全2899文字

BリーグのB1リーグに所属していたライジングゼファーフクオカ(福岡市)が資金難に。B2リーグへの降格が決まった。リーグ脱落の可能性もあっただけに、神田社長は「経営問題での降格は許されないこと」と反省を語る。

[ライジングゼファーフクオカ社長]
神田 康範氏

1981年生まれ。熊本県立済々黌高校、大阪外国語大学(現大阪大学)卒。ブリヂストンスポーツに入社し、ゴルフを担当。スポーツマネジメントのサニーサイドアップを経て、サッカー本田圭佑氏のマネジャー業などを担う。2018年3月から現職。

SUMMARY

B2降格の概要

男子プロバスケットボールリーグ「B.LEAGUE(Bリーグ)」のB1リーグに昇格して1年目となる昨シーズン、運営費1億8000万円が不足する資金難に陥り、全試合終了を待たずにB2リーグ降格が決まった。資金調達ができなければリーグに残れない可能性もあったなか、株式売却で資金を調達し、リーグにとどまった。成績も12勝48敗と振るわなかった。

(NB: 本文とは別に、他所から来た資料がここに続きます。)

(** [with transaction.atomic(): m], as the outermost block, which the
    blocks of this code are under autocommit
    ([Atomic.__enter__] and [Atomic.__exit__]).  The flag is cleared on
    entry.  On exit the block is committed when no exception leaves it
    and the flag is not set; it is rolled back otherwise, also when the
    exception that set the flag was caught inside the block, and then
    nothing is raised.

    Not modelled: inside a block whose flag is set, Django refuses every
    further query with [TransactionManagementError].  In this code the
    only such query is the count of [log_word_milestone], whose
    exception that receiver logs; the tables end the same. *)
Definition atomic {A} (m : M A) : M A :=
  fun w =>
    match m (set_needs_rollback w false) with
    | (Ok a, w') =>
        if needs_rollback w'
        then (Ok a, set_needs_rollback (rollback w w') false)
        else (Ok a, w')
    | (Raise e, w') => (Raise e, set_needs_rollback (rollback w w') false)
    end.

Definition dict_get {V} (d : list (string * V)) (k : string) (default : V)
  : V :=
  match find (fun kv => String.eqb (fst kv) k) d with
  | Some kv => snd kv
  | None => default
  end.

Definition count {A} (p : A -> bool) (l : list A) : Z :=
  Z.of_nat (List.length (filter p l)).

Definition in_strings (s : string) (l : list string) : bool :=
  existsb (String.eqb s) l.

(** A primary key for a new row: one that no row of the table has.
    The embedding takes the least key above those present; the
    database takes the next value of the sequence of the table, which
    is above every key that was ever given, also those of deleted
    rows.  The properties say of a new key only that no row has it. *)
Definition next_pk (used : list positive) : positive :=
  fold_right (fun p acc => Pos.max (Pos.succ p) acc) 1%positive used.

(** ** [users/signals.py] *)

Definition DIFFICULTY_TO_LEVEL_MAP : list (string * list DifficultyLevel) :=
  [ ("A1", [BEGINNER]);
    ("A2", [BEGINNER; ELEMENTARY]);
    ("B1", [BEGINNER; ELEMENTARY; INTERMEDIATE]);
    ("B2", [BEGINNER; ELEMENTARY; INTERMEDIATE; UPPER_INTERMEDIATE]);
    ("C1", [BEGINNER; ELEMENTARY; INTERMEDIATE; UPPER_INTERMEDIATE;
            ADVANCED]);
    ("C2", [BEGINNER; ELEMENTARY; INTERMEDIATE; UPPER_INTERMEDIATE;
            ADVANCED; PROFICIENT]) ].

(** [difficulty_level__in=levels] *)
Definition difficulty_in (levels : list DifficultyLevel) (w : Word.t) : bool :=
  existsb (DifficultyLevel_eqb (Word.difficulty_level w)) levels.

(** The rows selected by
    [Word.objects.filter(language=, difficulty_level__in=, active=True)]. *)
Definition available_word (language : positive)
  (levels : list DifficultyLevel) (w : Word.t) : bool :=
  (Word.language w =? language)%positive && difficulty_in levels w
  && Word.active w.

(** The rows selected by
    [WordsProgress.objects.filter(user=, target_language=,
    status__in=['learned', 'mastered'])]. *)
Definition learned_or_mastered (user language : positive)
  (r : WordsProgress.t) : bool :=
  (WordsProgress.user r =? user)%positive
  && (WordsProgress.target_language r =? language)%positive
  && in_strings (WordsProgress.status r) ["learned"; "mastered"].
Lemma no_Reset_no_panic_witness :
  exists es w,
    run [OpNewReader; OpRead 0%nat (zeros 4); OpWrite bytes_aa;
         OpRead 0%nat (zeros 4); OpNewReader; OpClose; OpRead 1%nat (zeros 1);
         OpWrite bytes_bb; OpRead 0%nat (zeros 4)] init = Done es w.
Proof.
  set (ops := [OpNewReader; OpRead 0%nat (zeros 4); OpWrite bytes_aa;
               OpRead 0%nat (zeros 4); OpNewReader; OpClose;
               OpRead 1%nat (zeros 1); OpWrite bytes_bb; OpRead 0%nat (zeros 4)]).
  assert (Hmax : bytes_offered ops <= GoInt.max_int)
    by (vm_compute; discriminate).
  exact (no_Reset_no_panic ops eq_refl eq_refl Hmax).
Defined.

Lemma reachable_Read_finds_sig_witness :
  reachable one_reader /\
  (readers one_reader <> [] -> sig (buffer one_reader) = true) /\
  Read 0 (zeros 4) one_reader <> Fault NilDereference.
Proof.
  assert (Hr : reachable one_reader).
  { exists [OpNewReader], [EvNewReader 0]. reflexivity. }
  exact (conj Hr (reachable_Read_finds_sig one_reader 0 (zeros 4) Hr)).
Defined.

Lemma capacity_never_shrinks_witness :
  Slice.cap (buf (buffer sample_closed))
  <= Slice.cap (buf (buffer {| buffer := {| buf := Slice.arr bytes_aa 1024;
                                            eof := false; set := true;
                                            sig := true |};
                               readers := readers sample_closed |})).
Proof.
  assert (Hr : run [OpReset; OpWrite bytes_aa] sample_closed
               = Done [EvReset; EvWrite 2 None]
                      {| buffer := {| buf := Slice.arr bytes_aa 1024;
                                      eof := false; set := true; sig := true |};
                         readers := readers sample_closed |}) by reflexivity.
  exact (capacity_never_shrinks _ sample_closed _ _ Hr).
Defined.

Lemma reachable_storage_allocated_witness :
  reachable written_aa /\
  exists n c,
    Len written_aa = Done n written_aa /\ Cap written_aa = Done c written_aa /\
    n <= c /\ (buf (buffer written_aa) = Slice.nil \/ 1024 <= c).
Proof.
  assert (Hr : reachable written_aa).
  { exists [OpWrite bytes_aa], [EvWrite 2 None]. reflexivity. }
  exact (conj Hr (reachable_storage_allocated written_aa Hr)).
Defined.

Lemma read_returns_next_bytes_witness :
  exists w', read 1 3 sample_open = Done ([x61; x61; x62], None) w'.
Proof.
  assert (Hoff : 0 <= 0 < Slice.len (buf (buffer sample_open)))
    by (vm_compute; split; [discriminate | reflexivity]).
  assert (Hmax : Slice.len (buf (buffer sample_open)) <= GoInt.max_int)
    by (vm_compute; discriminate).
  exact (read_returns_next_bytes sample_open 1 3 {| off := 0; mark := false |}
           eq_refl eq_refl Hoff Hmax).
Defined.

 男子プロバスケットボールリーグ「B.LEAGUE(Bリーグ)」の2018~19シーズンで、私たちライジングゼファーフクオカはB1リーグに初挑戦しました。しかし、来季は再びB2でプレーすることになりました。必要運営費5億6000万円のうち1億8000万円が不足し、5月のシーズン終了を待たずにB1からの降格が決まったのです。

 4月中に資金調達できなければB2ライセンスも得られず、B3への降格、もしくはライセンスを失う可能性もありましたが、地元福岡の2企業と1個人が株を引き受けてくれることが決まり、期限までの約2週間で資金を調達することができました。

 経営の問題での降格は、本来、許されないことです。資金調達できたことへの安堵は一瞬だけで、もう失敗はできないとプレッシャーを感じました。